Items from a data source
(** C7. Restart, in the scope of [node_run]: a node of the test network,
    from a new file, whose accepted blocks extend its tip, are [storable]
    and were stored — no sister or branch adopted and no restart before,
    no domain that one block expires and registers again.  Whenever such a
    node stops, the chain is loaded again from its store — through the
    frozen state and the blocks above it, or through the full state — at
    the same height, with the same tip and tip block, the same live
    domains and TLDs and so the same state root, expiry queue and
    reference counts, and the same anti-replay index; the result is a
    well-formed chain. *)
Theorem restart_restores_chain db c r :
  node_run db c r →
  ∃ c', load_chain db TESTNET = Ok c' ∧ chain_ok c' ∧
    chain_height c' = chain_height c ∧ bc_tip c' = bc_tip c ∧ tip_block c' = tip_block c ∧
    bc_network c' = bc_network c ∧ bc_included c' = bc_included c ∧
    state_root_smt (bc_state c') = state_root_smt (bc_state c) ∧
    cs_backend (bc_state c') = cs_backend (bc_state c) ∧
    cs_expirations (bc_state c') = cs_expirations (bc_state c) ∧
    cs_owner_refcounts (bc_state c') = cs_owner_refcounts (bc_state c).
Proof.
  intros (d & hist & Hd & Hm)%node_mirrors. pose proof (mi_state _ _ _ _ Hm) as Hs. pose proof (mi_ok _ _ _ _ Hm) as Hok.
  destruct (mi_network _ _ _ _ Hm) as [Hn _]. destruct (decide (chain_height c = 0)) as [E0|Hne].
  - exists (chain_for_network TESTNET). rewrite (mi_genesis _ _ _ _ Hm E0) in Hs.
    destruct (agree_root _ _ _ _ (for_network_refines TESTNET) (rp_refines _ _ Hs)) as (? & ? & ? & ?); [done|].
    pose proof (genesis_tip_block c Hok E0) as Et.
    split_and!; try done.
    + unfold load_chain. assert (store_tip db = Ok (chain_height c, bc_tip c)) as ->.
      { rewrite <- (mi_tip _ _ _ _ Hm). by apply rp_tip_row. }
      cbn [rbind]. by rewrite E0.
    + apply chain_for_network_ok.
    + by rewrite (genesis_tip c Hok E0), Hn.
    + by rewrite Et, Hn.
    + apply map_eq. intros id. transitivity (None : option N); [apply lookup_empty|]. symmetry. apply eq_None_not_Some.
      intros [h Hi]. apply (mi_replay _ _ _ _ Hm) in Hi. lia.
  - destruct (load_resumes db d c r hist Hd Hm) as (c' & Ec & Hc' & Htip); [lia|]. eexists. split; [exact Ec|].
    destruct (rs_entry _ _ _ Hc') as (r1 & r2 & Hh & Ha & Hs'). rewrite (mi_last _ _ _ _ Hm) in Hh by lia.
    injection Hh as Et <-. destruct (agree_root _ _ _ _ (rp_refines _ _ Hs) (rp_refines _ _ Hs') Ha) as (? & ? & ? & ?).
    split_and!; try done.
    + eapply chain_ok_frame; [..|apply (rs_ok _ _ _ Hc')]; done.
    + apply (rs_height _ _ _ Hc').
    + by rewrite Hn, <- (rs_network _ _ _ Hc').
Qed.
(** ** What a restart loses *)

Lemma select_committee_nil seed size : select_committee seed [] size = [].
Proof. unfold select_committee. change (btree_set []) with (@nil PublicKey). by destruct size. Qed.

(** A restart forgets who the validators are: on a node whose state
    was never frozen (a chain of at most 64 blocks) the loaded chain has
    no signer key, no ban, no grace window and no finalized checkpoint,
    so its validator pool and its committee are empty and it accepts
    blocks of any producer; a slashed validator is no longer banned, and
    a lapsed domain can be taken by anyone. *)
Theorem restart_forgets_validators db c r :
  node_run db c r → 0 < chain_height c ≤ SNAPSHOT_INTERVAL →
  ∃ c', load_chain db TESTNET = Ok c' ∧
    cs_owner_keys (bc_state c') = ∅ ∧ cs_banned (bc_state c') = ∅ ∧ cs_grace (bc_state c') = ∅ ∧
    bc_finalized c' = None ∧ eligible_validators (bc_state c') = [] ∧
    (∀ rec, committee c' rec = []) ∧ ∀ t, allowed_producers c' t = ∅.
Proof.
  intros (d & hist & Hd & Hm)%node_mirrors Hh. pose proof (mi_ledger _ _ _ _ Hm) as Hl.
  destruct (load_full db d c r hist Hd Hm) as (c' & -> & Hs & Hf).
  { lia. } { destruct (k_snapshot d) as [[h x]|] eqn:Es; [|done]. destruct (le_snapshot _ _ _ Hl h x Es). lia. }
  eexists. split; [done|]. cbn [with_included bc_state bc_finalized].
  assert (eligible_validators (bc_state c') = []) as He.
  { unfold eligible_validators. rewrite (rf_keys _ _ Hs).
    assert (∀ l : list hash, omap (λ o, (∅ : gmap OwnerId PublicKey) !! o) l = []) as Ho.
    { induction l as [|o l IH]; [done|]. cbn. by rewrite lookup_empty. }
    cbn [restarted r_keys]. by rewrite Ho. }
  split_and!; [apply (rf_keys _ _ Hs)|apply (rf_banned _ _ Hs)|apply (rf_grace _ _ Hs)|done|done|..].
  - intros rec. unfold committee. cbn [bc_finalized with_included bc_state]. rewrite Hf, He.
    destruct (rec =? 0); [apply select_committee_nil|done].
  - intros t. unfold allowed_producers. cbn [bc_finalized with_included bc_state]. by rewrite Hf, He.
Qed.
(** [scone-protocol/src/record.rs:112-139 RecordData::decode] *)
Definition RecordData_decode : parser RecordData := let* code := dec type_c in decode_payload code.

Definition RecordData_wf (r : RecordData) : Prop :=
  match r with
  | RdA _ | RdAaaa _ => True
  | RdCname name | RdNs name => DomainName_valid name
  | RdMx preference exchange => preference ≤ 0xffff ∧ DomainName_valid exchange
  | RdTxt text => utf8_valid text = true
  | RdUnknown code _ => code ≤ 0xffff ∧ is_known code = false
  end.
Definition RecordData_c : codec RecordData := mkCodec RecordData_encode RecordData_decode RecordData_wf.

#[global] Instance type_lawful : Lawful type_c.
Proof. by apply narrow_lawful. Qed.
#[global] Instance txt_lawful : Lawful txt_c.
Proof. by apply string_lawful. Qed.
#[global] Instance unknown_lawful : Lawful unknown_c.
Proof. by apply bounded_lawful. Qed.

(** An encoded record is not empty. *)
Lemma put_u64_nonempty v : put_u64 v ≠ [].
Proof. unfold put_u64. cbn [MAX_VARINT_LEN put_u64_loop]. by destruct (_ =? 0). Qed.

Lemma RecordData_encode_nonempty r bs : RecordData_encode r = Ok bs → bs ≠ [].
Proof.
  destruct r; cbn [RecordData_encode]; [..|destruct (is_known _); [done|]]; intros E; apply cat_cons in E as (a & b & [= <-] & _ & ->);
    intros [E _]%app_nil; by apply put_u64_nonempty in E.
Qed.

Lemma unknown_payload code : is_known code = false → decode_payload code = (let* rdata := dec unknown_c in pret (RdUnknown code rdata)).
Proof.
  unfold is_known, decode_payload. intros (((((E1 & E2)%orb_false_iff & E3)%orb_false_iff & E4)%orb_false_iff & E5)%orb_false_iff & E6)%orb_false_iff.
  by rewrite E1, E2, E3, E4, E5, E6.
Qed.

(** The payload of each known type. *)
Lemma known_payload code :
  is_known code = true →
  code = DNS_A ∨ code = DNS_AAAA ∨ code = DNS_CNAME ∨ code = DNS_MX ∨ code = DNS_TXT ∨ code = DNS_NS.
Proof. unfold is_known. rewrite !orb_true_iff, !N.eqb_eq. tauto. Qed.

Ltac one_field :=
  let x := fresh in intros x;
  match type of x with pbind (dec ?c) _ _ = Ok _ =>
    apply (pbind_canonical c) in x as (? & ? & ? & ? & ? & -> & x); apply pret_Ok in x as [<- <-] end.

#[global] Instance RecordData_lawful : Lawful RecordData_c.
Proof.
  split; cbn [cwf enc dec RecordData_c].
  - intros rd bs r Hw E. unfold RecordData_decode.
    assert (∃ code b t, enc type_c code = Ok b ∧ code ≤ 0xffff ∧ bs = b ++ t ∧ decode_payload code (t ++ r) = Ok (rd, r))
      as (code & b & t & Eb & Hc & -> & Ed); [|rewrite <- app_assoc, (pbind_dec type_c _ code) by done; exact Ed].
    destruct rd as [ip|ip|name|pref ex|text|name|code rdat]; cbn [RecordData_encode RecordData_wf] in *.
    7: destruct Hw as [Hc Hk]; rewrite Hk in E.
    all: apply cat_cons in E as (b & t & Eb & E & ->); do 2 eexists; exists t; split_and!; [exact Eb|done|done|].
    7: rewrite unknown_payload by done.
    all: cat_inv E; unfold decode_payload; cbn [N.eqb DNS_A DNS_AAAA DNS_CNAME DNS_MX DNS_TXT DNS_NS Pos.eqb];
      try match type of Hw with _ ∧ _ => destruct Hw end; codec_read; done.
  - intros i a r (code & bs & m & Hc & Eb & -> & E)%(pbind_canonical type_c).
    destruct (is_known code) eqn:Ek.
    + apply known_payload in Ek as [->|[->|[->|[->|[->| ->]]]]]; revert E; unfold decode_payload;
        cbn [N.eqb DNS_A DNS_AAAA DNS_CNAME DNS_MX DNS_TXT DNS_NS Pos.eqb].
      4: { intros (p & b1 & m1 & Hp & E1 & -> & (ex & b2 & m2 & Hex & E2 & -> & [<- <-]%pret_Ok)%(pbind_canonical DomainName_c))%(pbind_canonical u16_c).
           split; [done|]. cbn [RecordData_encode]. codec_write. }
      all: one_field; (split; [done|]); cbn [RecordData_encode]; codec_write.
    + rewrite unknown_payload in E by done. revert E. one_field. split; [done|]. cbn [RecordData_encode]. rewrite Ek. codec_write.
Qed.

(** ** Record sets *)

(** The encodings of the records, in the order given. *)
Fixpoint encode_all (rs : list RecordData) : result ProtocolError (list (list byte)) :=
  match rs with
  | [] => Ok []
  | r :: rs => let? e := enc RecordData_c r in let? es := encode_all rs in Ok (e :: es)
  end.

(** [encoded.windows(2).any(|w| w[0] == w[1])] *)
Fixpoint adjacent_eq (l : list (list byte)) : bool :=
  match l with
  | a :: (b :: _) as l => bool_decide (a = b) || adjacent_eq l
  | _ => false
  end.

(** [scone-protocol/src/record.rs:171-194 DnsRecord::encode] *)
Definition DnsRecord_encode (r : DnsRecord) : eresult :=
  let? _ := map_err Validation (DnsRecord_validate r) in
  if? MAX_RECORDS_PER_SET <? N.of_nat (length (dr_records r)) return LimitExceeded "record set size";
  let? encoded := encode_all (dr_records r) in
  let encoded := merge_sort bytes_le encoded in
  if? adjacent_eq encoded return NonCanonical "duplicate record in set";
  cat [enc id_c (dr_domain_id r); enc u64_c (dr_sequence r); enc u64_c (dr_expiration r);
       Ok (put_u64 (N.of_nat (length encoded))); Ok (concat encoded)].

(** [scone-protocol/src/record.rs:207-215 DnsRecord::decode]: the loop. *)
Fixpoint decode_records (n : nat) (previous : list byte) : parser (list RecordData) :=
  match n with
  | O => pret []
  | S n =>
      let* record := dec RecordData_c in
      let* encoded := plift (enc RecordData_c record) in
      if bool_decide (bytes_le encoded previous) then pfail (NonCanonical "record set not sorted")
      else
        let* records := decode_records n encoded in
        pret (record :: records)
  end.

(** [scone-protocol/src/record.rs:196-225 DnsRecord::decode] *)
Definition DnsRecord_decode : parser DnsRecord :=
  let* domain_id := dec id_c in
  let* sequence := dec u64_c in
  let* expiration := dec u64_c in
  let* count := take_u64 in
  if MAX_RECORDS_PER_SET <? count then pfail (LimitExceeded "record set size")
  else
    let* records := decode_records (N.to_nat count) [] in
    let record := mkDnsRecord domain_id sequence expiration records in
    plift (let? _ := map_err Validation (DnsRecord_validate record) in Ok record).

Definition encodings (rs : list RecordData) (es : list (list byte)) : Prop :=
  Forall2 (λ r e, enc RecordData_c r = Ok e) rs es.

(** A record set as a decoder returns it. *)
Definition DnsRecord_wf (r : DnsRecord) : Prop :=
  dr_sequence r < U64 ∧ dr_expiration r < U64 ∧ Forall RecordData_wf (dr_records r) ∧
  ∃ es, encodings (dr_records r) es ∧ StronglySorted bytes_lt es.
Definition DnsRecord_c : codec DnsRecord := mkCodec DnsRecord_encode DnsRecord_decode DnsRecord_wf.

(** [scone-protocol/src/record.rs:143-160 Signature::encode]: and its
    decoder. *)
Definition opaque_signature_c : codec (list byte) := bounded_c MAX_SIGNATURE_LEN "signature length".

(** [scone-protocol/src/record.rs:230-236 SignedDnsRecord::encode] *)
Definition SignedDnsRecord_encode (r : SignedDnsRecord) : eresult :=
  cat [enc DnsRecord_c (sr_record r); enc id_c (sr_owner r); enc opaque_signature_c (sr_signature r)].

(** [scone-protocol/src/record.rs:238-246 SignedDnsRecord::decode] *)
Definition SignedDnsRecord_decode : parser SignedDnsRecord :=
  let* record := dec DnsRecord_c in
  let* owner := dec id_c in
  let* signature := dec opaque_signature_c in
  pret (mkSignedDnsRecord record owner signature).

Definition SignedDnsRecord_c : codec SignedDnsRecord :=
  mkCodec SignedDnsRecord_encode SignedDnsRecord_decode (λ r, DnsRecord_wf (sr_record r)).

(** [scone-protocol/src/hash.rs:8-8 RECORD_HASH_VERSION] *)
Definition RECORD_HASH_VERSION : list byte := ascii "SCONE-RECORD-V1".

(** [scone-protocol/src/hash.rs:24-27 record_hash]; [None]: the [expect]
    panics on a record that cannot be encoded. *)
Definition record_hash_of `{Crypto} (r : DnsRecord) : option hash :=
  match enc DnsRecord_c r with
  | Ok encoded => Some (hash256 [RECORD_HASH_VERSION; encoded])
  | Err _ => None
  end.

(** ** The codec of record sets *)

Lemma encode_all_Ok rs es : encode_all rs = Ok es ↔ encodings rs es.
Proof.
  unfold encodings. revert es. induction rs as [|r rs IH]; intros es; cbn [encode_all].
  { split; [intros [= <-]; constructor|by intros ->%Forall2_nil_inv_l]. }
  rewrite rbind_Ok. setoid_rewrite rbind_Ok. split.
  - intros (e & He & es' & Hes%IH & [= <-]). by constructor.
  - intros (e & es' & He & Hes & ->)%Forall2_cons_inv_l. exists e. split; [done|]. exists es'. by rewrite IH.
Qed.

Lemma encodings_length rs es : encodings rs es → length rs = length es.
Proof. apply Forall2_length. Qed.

● Exercise objective
The required answer is the exact run of lines above starting at the line with "let* sequence := dec u64_c in" and ending at the line with "StronglySorted bytes_lt es.", with both ends present.

● Answer section
  let* sequence := dec u64_c in
  let* expiration := dec u64_c in
  let* count := take_u64 in
  if MAX_RECORDS_PER_SET <? count then pfail (LimitExceeded "record set size")
  else
    let* records := decode_records (N.to_nat count) [] in
    let record := mkDnsRecord domain_id sequence expiration records in
    plift (let? _ := map_err Validation (DnsRecord_validate record) in Ok record).

Definition encodings (rs : list RecordData) (es : list (list byte)) : Prop :=
  Forall2 (λ r e, enc RecordData_c r = Ok e) rs es.

(** A record set as a decoder returns it. *)
Definition DnsRecord_wf (r : DnsRecord) : Prop :=
  dr_sequence r < U64 ∧ dr_expiration r < U64 ∧ Forall RecordData_wf (dr_records r) ∧
  ∃ es, encodings (dr_records r) es ∧ StronglySorted bytes_lt es.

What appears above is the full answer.